The DALI Library attempts to give practitioners the best of both worlds. Its image transform algorithms are themselves written in C++ code that squeezes every last drop of performance out of NVIDIA GPU chips, such that image transforms can be performed in parallel on a per-batch basis, across however many GPUs a user has access to. The C++ source code is designed to be called from inside a user-friendly and supposedly flexible Python API, which users can use to create image transform pipelines that play nice with both the PyTorch and TensorFlow frameworks.
In an attempt to ascertain whether DALI indeed delivers both the speed and flexibility it advertises, I spent the better part of one week running a series of my own experiments with the library. Spoiler alert: while DALI absolutely brings the speed, flexibility is still somewhat lacking.

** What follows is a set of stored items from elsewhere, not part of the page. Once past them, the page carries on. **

(** * Path-integral Langevin integrator of [fix dp_pimd]: a shallow embedding

    The development follows [src/REPLICA/fix_dp_pimd.cpp].  A C [double] is
    read as a real number ([R]): every statement below is a statement of
    exact real arithmetic about the formulas the code evaluates.  A C array
    is a total function from its index, updated in place by [aset]/[mset];
    memory that the code allocates without initialising is an arbitrary
    function handed to the routine that fills it.  A counted [for] loop is
    [for_loop], a left fold over the index range in the order of the code. *)

From Stdlib Require Import Reals Lra Lia List Arith ZArith Bool String Ascii ZifyNat.
Import ListNotations.

Local Open Scope R_scope.

(** ** Loops and arrays *)

Definition for_loop {S : Type} (lo hi : nat) (body : nat -> S -> S) (s : S) : S :=
  fold_left (fun acc i => body i acc) (seq lo (hi - lo)) s.

Definition array := nat -> R.
Definition matrix := nat -> nat -> R.

Definition aset {A : Type} (a : nat -> A) (i : nat) (v : A) : nat -> A :=
  fun i' => if Nat.eqb i' i then v else a i'.

Definition mset (M : matrix) (i j : nat) (v : R) : matrix :=
  fun i' j' => if Nat.eqb i' i && Nat.eqb j' j then v else M i' j'.

(** [des = 0.0; for (j = 0; j < n; j++) des += f j]. *)
Definition accumulate (n : nat) (f : nat -> R) : R :=
  for_loop 0 n (fun j acc => acc + f j) 0.

(** ** Enumerations and outcome of a fallible routine *)

Inductive method_t := PIMD | NMPIMD | CMD.
Inductive fmmode_t := physical | normal.
Inductive integrator_t := baoab | obabo.
Inductive thermostat_t := SVR | PILE_L | PILE_G.
Inductive barostat_t := MTTK | BZP.
Inductive ensemble_t := nve | nvt | nph | npt.
Inductive timethod_t := MSTI | SCTI.

(** [error->universe_all] and [error->all] stop every process of the grid:
    a routine that reaches one of them yields [Abort] with the message. *)
Inductive outcome (A : Type) : Type :=
  | Done (a : A)
  | Abort (msg : string).
Arguments Done {A} a.
Arguments Abort {A} msg.

Definition bind {A B : Type} (o : outcome A) (k : A -> outcome B) : outcome B :=
  match o with
  | Done a => k a
  | Abort msg => Abort msg
  end.

(** The sum of [f 0 .. f (n-1)]. *)
Fixpoint Rsum (f : nat -> R) (n : nat) : R :=
  match n with
  | O => 0
  | S n' => Rsum f n' + f n'
  end.

(** ** Normal-mode transform *)

Module NormalMode.

(** Eigenvalue loop of [nmpimd_init]. *)
Definition init_lam (np : nat) (lam0 : array) : array :=
  for_loop 0 np
    (fun i lam =>
       let sin_tmp := sin (INR i * PI / INR np) in
       aset lam i (4 * sin_tmp * sin_tmp))
    lam0.

(** "Set up eigenvectors for degenerated modes": for every column [j], rows
    [1 .. np/2] receive the cosine entry and rows [np/2+1 .. np-1] the sine
    entry. *)
Definition init_degenerate (np : nat) (M0 : matrix) : matrix :=
  for_loop 0 np
    (fun j M =>
       let M1 :=
         for_loop 1 (Nat.div np 2 + 1)
           (fun i M =>
              mset M i j
                (sqrt 2 * cos (2 * PI * INR i * INR j / INR np) / sqrt (INR np)))
           M in
       for_loop (Nat.div np 2 + 1) np
         (fun i M =>
            mset M i j
              (sqrt 2 * sin (2 * PI * INR i * INR j / INR np) / sqrt (INR np)))
         M1)
    M0.

(** "Set up eigenvectors for non-degenerated modes": row 0, and row [np/2]
    when [np] is even, are overwritten. *)
Definition init_nondegenerate (np : nat) (M0 : matrix) : matrix :=
  for_loop 0 np
    (fun i M =>
       let M1 := mset M 0 i (1 / sqrt (INR np)) in
       if Nat.eqb (Nat.modulo np 2) 0
       then mset M1 (Nat.div np 2) i (1 / sqrt (INR np) * (-1) ^ i)
       else M1)
    M0.

(** "Set up Ut". *)
Definition init_transpose (np : nat) (M_x2xp M0 : matrix) : matrix :=
  for_loop 0 np
    (fun i M => for_loop 0 np (fun j M => mset M i j (M_x2xp j i)) M)
    M0.

Record nm_tables := {
  lam : array;
  M_x2xp : matrix;
  M_xp2x : matrix
}.

(** [nmpimd_init]: [lam0], [A0], [B0] stand for the contents of the freshly
    allocated [lam], [M_x2xp] and [M_xp2x]. *)
Definition nmpimd_init (np : nat) (lam0 : array) (A0 B0 : matrix) : nm_tables :=
  let fwd := init_nondegenerate np (init_degenerate np A0) in
  {| lam := init_lam np lam0;
     M_x2xp := fwd;
     M_xp2x := init_transpose np fwd B0 |}.

(** Mass set-up at the end of [nmpimd_init], for one atom type of physical
    mass [m], on replica [iworld]. *)
Definition nm_mass (fmmode : fmmode_t) (fmass : R) (lam : array)
    (iworld : nat) (m : R) : R :=
  if Nat.eqb iworld 0 then m
  else
    (match fmmode with
     | physical => m * 1
     | normal => m * lam iworld
     end) * fmass.

(** [nmpimd_transform] for one coordinate slot: [src j] is the slot's value
    in [buf_beads[j]], [vector] the matrix row of the calling replica. *)
Definition nmpimd_transform (np : nat) (src : nat -> R) (vector : array) : R :=
  accumulate np (fun j => src j * vector j).

(** The tables as the specification words them. *)
Definition spec_eigenvalue (P k : nat) : R :=
  4 * (sin (INR k * PI / INR P)) ^ 2.

Definition spec_forward (P k j : nat) : R :=
  if Nat.eqb k 0 then 1 / sqrt (INR P)
  else if Nat.eqb (2 * k) P then 1 / sqrt (INR P) * (-1) ^ j
  else if Nat.ltb (2 * k) P
       then sqrt (2 / INR P) * cos (2 * PI * INR k * INR j / INR P)
       else sqrt (2 / INR P) * sin (2 * PI * INR k * INR j / INR P).

End NormalMode.

(** ** The constructor: keyword parsing *)

Module Config.

Record config := Cfg {
  method : method_t;
  fmmode : fmmode_t;
  integrator : integrator_t;
  thermostat : thermostat_t;
  barostat : barostat_t;
  ensemble : ensemble_t;
  fmass : R;
  temp : R;
  Lan_temp : R;
  sp : R;
  tau : R;
  tau_p : R;
  Pext : R;
  harmonicflag : bool;
  omega : R;
  tiflag : bool;
  timethod : timethod_t;
  lambda : R;
  pextflag : bool;
  mapflag : bool;
  removecomflag : bool;
  pilescale : R;
  seed : Z
}.

Definition set_method (c : config) (a : method_t) : config :=
  let '(Cfg _ x2 x3 x4 x5 x6 x7 x8 x9 x10 x11 x12 x13 x14 x15 x16 x17 x18 x19 x20 x21 x22 x23) := c in
  Cfg a x2 x3 x4 x5 x6 x7 x8 x9 x10 x11 x12 x13 x14 x15 x16 x17 x18 x19 x20 x21 x22 x23.
Definition set_fmmode (c : config) (a : fmmode_t) : config :=
  let '(Cfg x1 _ x3 x4 x5 x6 x7 x8 x9 x10 x11 x12 x13 x14 x15 x16 x17 x18 x19 x20 x21 x22 x23) := c in
  Cfg x1 a x3 x4 x5 x6 x7 x8 x9 x10 x11 x12 x13 x14 x15 x16 x17 x18 x19 x20 x21 x22 x23.
Definition set_integrator (c : config) (a : integrator_t) : config :=
  let '(Cfg x1 x2 _ x4 x5 x6 x7 x8 x9 x10 x11 x12 x13 x14 x15 x16 x17 x18 x19 x20 x21 x22 x23) := c in
  Cfg x1 x2 a x4 x5 x6 x7 x8 x9 x10 x11 x12 x13 x14 x15 x16 x17 x18 x19 x20 x21 x22 x23.
Definition set_thermostat (c : config) (a : thermostat_t) (s : Z) : config :=
  let '(Cfg x1 x2 x3 _ x5 x6 x7 x8 x9 x10 x11 x12 x13 x14 x15 x16 x17 x18 x19 x20 x21 x22 _) := c in
  Cfg x1 x2 x3 a x5 x6 x7 x8 x9 x10 x11 x12 x13 x14 x15 x16 x17 x18 x19 x20 x21 x22 s.
Definition set_barostat (c : config) (a : barostat_t) : config :=
  let '(Cfg x1 x2 x3 x4 _ x6 x7 x8 x9 x10 x11 x12 x13 x14 x15 x16 x17 x18 x19 x20 x21 x22 x23) := c in
  Cfg x1 x2 x3 x4 a x6 x7 x8 x9 x10 x11 x12 x13 x14 x15 x16 x17 x18 x19 x20 x21 x22 x23.
Definition set_ensemble (c : config) (a : ensemble_t) : config :=
  let '(Cfg x1 x2 x3 x4 x5 _ x7 x8 x9 x10 x11 x12 x13 x14 x15 x16 x17 x18 x19 x20 x21 x22 x23) := c in
  Cfg x1 x2 x3 x4 x5 a x7 x8 x9 x10 x11 x12 x13 x14 x15 x16 x17 x18 x19 x20 x21 x22 x23.
Definition set_fmass (c : config) (a : R) : config :=
  let '(Cfg x1 x2 x3 x4 x5 x6 _ x8 x9 x10 x11 x12 x13 x14 x15 x16 x17 x18 x19 x20 x21 x22 x23) := c in
  Cfg x1 x2 x3 x4 x5 x6 a x8 x9 x10 x11 x12 x13 x14 x15 x16 x17 x18 x19 x20 x21 x22 x23.
Definition set_temp (c : config) (a : R) : config :=
  let '(Cfg x1 x2 x3 x4 x5 x6 x7 _ x9 x10 x11 x12 x13 x14 x15 x16 x17 x18 x19 x20 x21 x22 x23) := c in
  Cfg x1 x2 x3 x4 x5 x6 x7 a x9 x10 x11 x12 x13 x14 x15 x16 x17 x18 x19 x20 x21 x22 x23.
Definition set_Lan_temp (c : config) (a : R) : config :=
  let '(Cfg x1 x2 x3 x4 x5 x6 x7 x8 _ x10 x11 x12 x13 x14 x15 x16 x17 x18 x19 x20 x21 x22 x23) := c in
  Cfg x1 x2 x3 x4 x5 x6 x7 x8 a x10 x11 x12 x13 x14 x15 x16 x17 x18 x19 x20 x21 x22 x23.
Definition set_sp (c : config) (a : R) : config :=
  let '(Cfg x1 x2 x3 x4 x5 x6 x7 x8 x9 _ x11 x12 x13 x14 x15 x16 x17 x18 x19 x20 x21 x22 x23) := c in
  Cfg x1 x2 x3 x4 x5 x6 x7 x8 x9 a x11 x12 x13 x14 x15 x16 x17 x18 x19 x20 x21 x22 x23.
Definition set_tau (c : config) (a : R) : config :=
  let '(Cfg x1 x2 x3 x4 x5 x6 x7 x8 x9 x10 _ x12 x13 x14 x15 x16 x17 x18 x19 x20 x21 x22 x23) := c in
  Cfg x1 x2 x3 x4 x5 x6 x7 x8 x9 x10 a x12 x13 x14 x15 x16 x17 x18 x19 x20 x21 x22 x23.
Definition set_tau_p (c : config) (a : R) : config :=
  let '(Cfg x1 x2 x3 x4 x5 x6 x7 x8 x9 x10 x11 _ x13 x14 x15 x16 x17 x18 x19 x20 x21 x22 x23) := c in
  Cfg x1 x2 x3 x4 x5 x6 x7 x8 x9 x10 x11 a x13 x14 x15 x16 x17 x18 x19 x20 x21 x22 x23.
Definition set_Pext (c : config) (a : R) : config :=
  let '(Cfg x1 x2 x3 x4 x5 x6 x7 x8 x9 x10 x11 x12 _ x14 x15 x16 x17 x18 x19 x20 x21 x22 x23) := c in
  Cfg x1 x2 x3 x4 x5 x6 x7 x8 x9 x10 x11 x12 a x14 x15 x16 x17 x18 x19 x20 x21 x22 x23.
Definition set_model (c : config) (a : R) : config :=
  let '(Cfg x1 x2 x3 x4 x5 x6 x7 x8 x9 x10 x11 x12 x13 _ _ x16 x17 x18 x19 x20 x21 x22 x23) := c in
  Cfg x1 x2 x3 x4 x5 x6 x7 x8 x9 x10 x11 x12 x13 true a x16 x17 x18 x19 x20 x21 x22 x23.
Definition set_ti (c : config) (a : timethod_t) (l : R) : config :=
  let '(Cfg x1 x2 x3 x4 x5 x6 x7 x8 x9 x10 x11 x12 x13 x14 x15 _ _ _ x19 x20 x21 x22 x23) := c in
  Cfg x1 x2 x3 x4 x5 x6 x7 x8 x9 x10 x11 x12 x13 x14 x15 true a l x19 x20 x21 x22 x23.
Definition set_pextflag (c : config) (a : bool) : config :=
  let '(Cfg x1 x2 x3 x4 x5 x6 x7 x8 x9 x10 x11 x12 x13 x14 x15 x16 x17 x18 _ x20 x21 x22 x23) := c in
  Cfg x1 x2 x3 x4 x5 x6 x7 x8 x9 x10 x11 x12 x13 x14 x15 x16 x17 x18 a x20 x21 x22 x23.
Definition set_mapflag (c : config) (a : bool) : config :=
  let '(Cfg x1 x2 x3 x4 x5 x6 x7 x8 x9 x10 x11 x12 x13 x14 x15 x16 x17 x18 x19 _ x21 x22 x23) := c in
  Cfg x1 x2 x3 x4 x5 x6 x7 x8 x9 x10 x11 x12 x13 x14 x15 x16 x17 x18 x19 a x21 x22 x23.
Definition set_removecomflag (c : config) (a : bool) : config :=
  let '(Cfg x1 x2 x3 x4 x5 x6 x7 x8 x9 x10 x11 x12 x13 x14 x15 x16 x17 x18 x19 x20 _ x22 x23) := c in
  Cfg x1 x2 x3 x4 x5 x6 x7 x8 x9 x10 x11 x12 x13 x14 x15 x16 x17 x18 x19 x20 a x22 x23.
Definition set_pilescale (c : config) (a : R) : config :=
  let '(Cfg x1 x2 x3 x4 x5 x6 x7 x8 x9 x10 x11 x12 x13 x14 x15 x16 x17 x18 x19 x20 x21 _ x23) := c in
  Cfg x1 x2 x3 x4 x5 x6 x7 x8 x9 x10 x11 x12 x13 x14 x15 x16 x17 x18 x19 x20 x21 a x23.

Nonetheless, I believe that taking the time to get acquainted with DALI is absolutely worthwhile. The benefits of doing image augmentation on the GPU are self-evident, and my DALI image pipeline ran several times faster than any other comparable image pipeline I've ever written.
Moreover, given that I just completed part II of the fast.ai deep learning course earlier this spring, I wanted to see if I could build a DALI pipeline that seamlessly meshed with the reworked, new and improved version of the fastai library that we built together from scratch as part of our coursework. According to core fastai developer Sylvain Gugger, the upcoming official version 2 of the fastai library will contain several of the paradigms that we built during our class, such as training loops with a far more flexible callback integration.

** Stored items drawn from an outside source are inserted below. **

(** [TrimSpace] gives back a string that starts and ends with solid
    bytes from the field padded with spaces. *)
Lemma TrimSpace_padded (s : list byte) (k : nat) :
  s <> [] -> solid (hd x00 s) = true -> solid (hd x00 (rev s)) = true ->
  bytes.TrimSpace f (s ++ repeat x20 k) = s.
Proof.
  intros Hne Hf Hl. destruct s as [|c m]; [congruence|].
  unfold bytes.TrimSpace. cbn [hd] in Hf.
  assert (Hstart : bytes.trim_start ((c :: m) ++ repeat x20 k) =
                   inl ((c :: m) ++ repeat x20 k)).
  { cbn [app bytes.trim_start]. unfold solid in Hf.
    apply andb_prop in Hf. destruct Hf as [H1 H2].
    apply negb_true_iff in H1. apply negb_true_iff in H2.
    rewrite H1, H2. reflexivity. }
  rewrite Hstart, rev_app_distr, rev_repeat, trim_stop_spaces.
  destruct (rev (c :: m)) as [|c' m'] eqn:R.
  - apply (f_equal (@length byte)) in R. rewrite length_rev in R. discriminate.
  - cbn [hd] in Hl. cbn [bytes.trim_stop]. unfold solid in Hl.
    apply andb_prop in Hl. destruct Hl as [H1 H2].
    apply negb_true_iff in H1. apply negb_true_iff in H2.
    rewrite H1, H2, <- R. apply rev_involutive.
Qed.

Lemma TrimSpace_solid (s : list byte) (k : nat) :
  s <> [] -> Forall (fun c => solid c = true) s ->
  bytes.TrimSpace f (s ++ repeat x20 k) = s.
Proof.
  intros Hne Hs. apply TrimSpace_padded; [exact Hne | |].
  - destruct s; [congruence|]. inversion Hs; assumption.
  - apply Forall_rev in Hs. destruct (rev s) eqn:R.
    + apply (f_equal (@length byte)) in R. rewrite length_rev in R.
      destruct s; [congruence | discriminate].
    + inversion Hs; assumption.
Qed.

Lemma readHeaderField_pad (s rest : list byte) (n : Z) :
  len s <= n ->
  ar.readHeaderField f (pad s n ++ rest) n =
  (bytes.TrimSpace f (pad s n), None, rest).
Proof.
  intros H. unfold ar.readHeaderField.
  rewrite ReadFull_exact; [reflexivity | apply pad_length; exact H |].
  pose proof (len_nonneg s). lia.
Qed.

Lemma readInt_pad (s rest : list byte) (n v : Z) :
  len s <= n -> s <> [] -> Forall (fun c => solid c = true) s ->
  strconv.ParseInt s 0 64 = (v, None) ->
  ar.readInt f (pad s n ++ rest) n = (v, None, rest).
Proof.
  intros Hl Hne Hs Hp. unfold ar.readInt.
  rewrite readHeaderField_pad by exact Hl.
  unfold pad. rewrite TrimSpace_solid by assumption.
  rewrite Hp. reflexivity.
Qed.

End TrimFacts.

(** ** Facts on package ar *)

(** A header whose fields fit the widths of the format. *)
Definition fits (h : ar.Header) : Prop :=
  len (ar.Name h) <= 15 /\
  0 <= ar.Uid h < 10 ^ 6 /\
  0 <= ar.Gid h < 10 ^ 6 /\
  0 <= ar.Mode h < 8 ^ 8 /\
  0 <= ar.Length h < 10 ^ 10 /\
  - 10 ^ 11 < ar.Unix (ar.ModTime h) < 10 ^ 12.

(** The six fields of a header that fits, 58 bytes, and the header with
    its trailer. *)
Definition fields (h : ar.Header) : list byte :=
  pad (path.Base (ar.Name h) ++ str "/") 16 ++
  pad (strconv.FormatInt (ar.Unix (ar.ModTime h)) 10) 12 ++
  pad (strconv.FormatInt (ar.Uid h) 10) 6 ++
  pad (strconv.FormatInt (ar.Gid h) 10) 6 ++
  pad (strconv.FormatInt (ar.Mode h) 8) 8 ++
  pad (strconv.FormatInt (ar.Length h) 10) 10.

Definition encoded (h : ar.Header) : list byte := fields h ++ ar.linefeed.

Lemma fits_widths (h : ar.Header) :
  fits h ->
  len (path.Base (ar.Name h) ++ str "/") <= 16 /\
  len (strconv.FormatInt (ar.Unix (ar.ModTime h)) 10) <= 12 /\
  len (strconv.FormatInt (ar.Uid h) 10) <= 6 /\
  len (strconv.FormatInt (ar.Gid h) 10) <= 6 /\
  len (strconv.FormatInt (ar.Mode h) 8) <= 8 /\
  len (strconv.FormatInt (ar.Length h) 10) <= 10.
Proof.
  intros (Hn & Hu & Hg & Hm & Hl & Ht).
  change (10 ^ 6) with 1000000 in *. change (8 ^ 8) with 16777216 in *.
  change (10 ^ 10) with 10000000000 in *.
  change (10 ^ 11) with 100000000000 in *.
  change (10 ^ 12) with 1000000000000 in *.
  repeat split.
  - pose proof (Base_length (ar.Name h)) as Hb.
    rewrite len_app. unfold len in *. simpl (length (str "/")). lia.
  - apply (FormatInt_length (b := 10) (k := 11)); lia.
  - apply (FormatInt_length (b := 10) (k := 5)); lia.
  - apply (FormatInt_length (b := 10) (k := 5)); lia.
  - apply (FormatInt_length (b := 8) (k := 7)); lia.
  - apply (FormatInt_length (b := 10) (k := 9)); lia.
Qed.

Lemma encodeHeader_fits (h : ar.Header) :
  fits h -> ar.encodeHeader h = Done (encoded h).
Proof.
  intros H. destruct (fits_widths H) as (H1 & H2 & H3 & H4 & H5 & H6).
  unfold ar.encodeHeader.
  rewrite (writeHeaderField_fits [] _ H1). cbn [obind].
  rewrite (writeHeaderField_fits _ _ H2). cbn [obind].
  rewrite (writeHeaderField_fits _ _ H3). cbn [obind].
  rewrite (writeHeaderField_fits _ _ H4). cbn [obind].
  rewrite (writeHeaderField_fits _ _ H5). cbn [obind].
  rewrite (writeHeaderField_fits _ _ H6). cbn [obind].
  unfold encoded, fields. rewrite <- !app_assoc. reflexivity.
Qed.

Lemma fields_length (h : ar.Header) : fits h -> length (fields h) = 58%nat.
Proof.
  intros H. destruct (fits_widths H) as (H1 & H2 & H3 & H4 & H5 & H6).
  unfold fields. rewrite !length_app, !pad_length by assumption.
  reflexivity.
Qed.

Lemma encoded_length (h : ar.Header) : fits h -> length (encoded h) = 60%nat.
Proof.
  intros H. unfold encoded. rewrite length_app, fields_length by exact H.
  reflexivity.
Qed.

Section NextFacts.

Variable f : list byte -> list byte.

(** What [Next] decodes from the bytes of [h]: [v] is the mode read. *)
Definition decoded (h : ar.Header) (v : Z) : ar.Header :=
  {| ar.Name := bytes.TrimSpace f (pad (path.Base (ar.Name h) ++ str "/") 16);
     ar.Uid := ar.Uid h;
     ar.Gid := ar.Gid h;
     ar.Mode := v;
     ar.Length := ar.Length h;
     ar.ModTime := ar.time_Unix (ar.Unix (ar.ModTime h)) 0 |}.

Lemma fits_two63 (h : ar.Header) :
  fits h ->
  - two63 < ar.Unix (ar.ModTime h) < two63 /\
  - two63 < ar.Uid h < two63 /\
  - two63 < ar.Gid h < two63 /\
  - two63 < ar.Mode h < two63 /\
  - two63 < ar.Length h < two63.
Proof.
  intros (Hn & Hu & Hg & Hm & Hl & Ht).
  change (10 ^ 6) with 1000000 in *. change (8 ^ 8) with 16777216 in *.
  change (10 ^ 10) with 10000000000 in *.
  change (10 ^ 11) with 100000000000 in *.
  change (10 ^ 12) with 1000000000000 in *.
  unfold two63. lia.
Qed.

Lemma readInt_FormatInt (n w : Z) (rest : list byte) :
  - two63 < n < two63 -> len (strconv.FormatInt n 10) <= w ->
  ar.readInt f (pad (strconv.FormatInt n 10) w ++ rest) w = (n, None, rest).
Proof.
  intros Hn Hw.
  destruct (FormatInt_solid (b := 10) (n := n) ltac:(lia) Hn) as [Hne Hs].
  apply readInt_pad; try assumption.
  apply ParseInt_FormatInt. exact Hn.
Qed.

(** The trailer step of [Next], once the six fields gave [h]: the two
    bytes are read and compared with the delimiter. *)
Definition trailer_step (r : ar.Reader) (h : ar.Header) (rest : list byte)
  : option ar.Header * option error * ar.Reader :=
  match rest with
  | [] => (None, Some EOF,
           {| ar.r_inner := []; ar.r_hdr := ar.r_hdr r; ar.r_err := None |})
  | _ =>
      let got := firstn 2 rest in
      let bs := got ++ repeat x00 (2 - length got) in
      if negb (ar.Equal bs ar.linefeed) then
        (None, None,
         {| ar.r_inner := skipn 2 rest; ar.r_hdr := ar.r_hdr r;
            ar.r_err := None |})
      else
        (Some h, None,
         {| ar.r_inner := skipn 2 rest; ar.r_hdr := Some h; ar.r_err := None |})
  end.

Over the next few paragraphs I'll walk through the ABCs of building DALI pipelines and connecting them to fastai's new style of training loop. As we journey, you'll also see just how fast DALI runs (it's really impressive), as well as one really weird workaround I came up with in an attempt to get around one striking shortcoming of the DALI libary.
%load_ext autoreload
%autoreload 2
%matplotlib inline
%config InlineBackend.figure_format = 'retina'
from exports.nb_10 import *
from nvidia.dali.pipeline import Pipeline
import nvidia.dali.ops as ops
import nvidia.dali.types as types
from nvidia.dali.plugin.pytorch import DALIClassificationIterator, feed_ndarray
My DALI augmentation pipeline includes the random crop & resize, flip, perspective warp, and rotation transforms that I learned to implement from scratch in this year's fast.ai part II. To set a baseline and gauge whether each DALI transform helps improve results, I created a simple, four layer CNN model whose task was to perform image classification using the Imagenette dataset. Imagenette was created by Jeremy Howard to be a much slimmed-down version of ImageNet that allows practitioners to get a rough feel for how their model would perform if trained on ImageNet, without actually having to train ImageNet from scratch. I like to use Imagenette to perform quick sanity checks during early iterations on prototypes, and it's become an indispensable part of my experiments.

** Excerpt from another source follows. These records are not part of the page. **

(* ===== verification/_CoqProject ===== *)
-Q . S2P
Prelude.v
Time.v
Text.v
F32.v
Domain.v
Policy.v
EventBus.v
Presence.v
PresenceProps.v
PresenceStates.v
PresenceCheckpoint.v
PresenceRestore.v
Identity.v
IdentityGraph.v
IdentityMatch.v
IdentityMac.v
IdentityProps.v
IdentityTheorems.v
IdentityCheckpoint.v
IdentityRestore.v
F64.v
DoctorCheck.v
DoctorEngine.v
DoctorEngineProps.v
DoctorDiagnosis.v
DoctorRepair.v
DoctorExecutor.v
DoctorExecutorProps.v
Order.v
Bytes.v
AuditLog.v
AuditLogTheorems.v
Net.v
NetProps.v
Flow.v
FlowTheorems.v
Neighbor.v
NeighborProps.v
WasmManifest.v
WasmManifestProps.v
WasmSandbox.v
WasmBroker.v
WasmBrokerProps.v
Advisory.v
AdvisoryProps.v
AdvisoryParse.v
AdvisoryNvd.v
AdvisoryParseProps.v
AdvisoryFeed.v
AdvisoryFeedProps.v
AdvisoryWitness.v
Wire.v
Passive.v
PassiveLink.v
PassiveProps.v
PassiveTheorems.v
Active.v
ActiveScheduler.v
ActiveSchedulerProps.v
ActiveProps.v
ActiveRunner.v
W6.v
PolicyStore.v
PolicyCoordinator.v
PolicyCoordinatorProps.v
PolicyCoordinatorTheorems.v
W6Actuator.v
PolicyWitness.v
Home.v
HomeProps.v
Vault.v
VaultProps.v
DoctorSettings.v
DoctorService.v
IpText.v
Live.v
FlowStore.v
FlowStoreProps.v
FlowStoreTheorems.v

# Path to the Imagenette dataset
path = datasets.untar_data(imagenette_url)
Image inputs are normalized using the Imagenette means and standard deviations that I calculated back in Notebook 08.
from torch import Tensor
bs=64 # batch size
imagenette_means = Tensor([0.4879, 0.4740, 0.4307])
imagenette_std_devs = Tensor([0.2814, 0.2831, 0.3079])
The backbone of all DALI pipelines is a Python class called Pipeline
. I found that it was straightforward to create specialized pipelines for my training and validation data that both inherit from DALI's pipeline class.
Two methods must be defined when writing your own pipeline class: __init__()
and define_graph()
. The init method is the place to specify the hyperparameters of each and every transform operation you wish to call. In addition to augmentations like image rotations and flips, these operations will also include initial image loading, as well as any image resizing and normalizing, tensor reshaping, and data type casting.
define_graph()
is the place where you specify the order in which you want your pipeline's image transforms to be executed. This method is also where you will want to call a DALI random number generator so that you can pass it to any image transform operation that supports randomly generated augmentations. define_graph()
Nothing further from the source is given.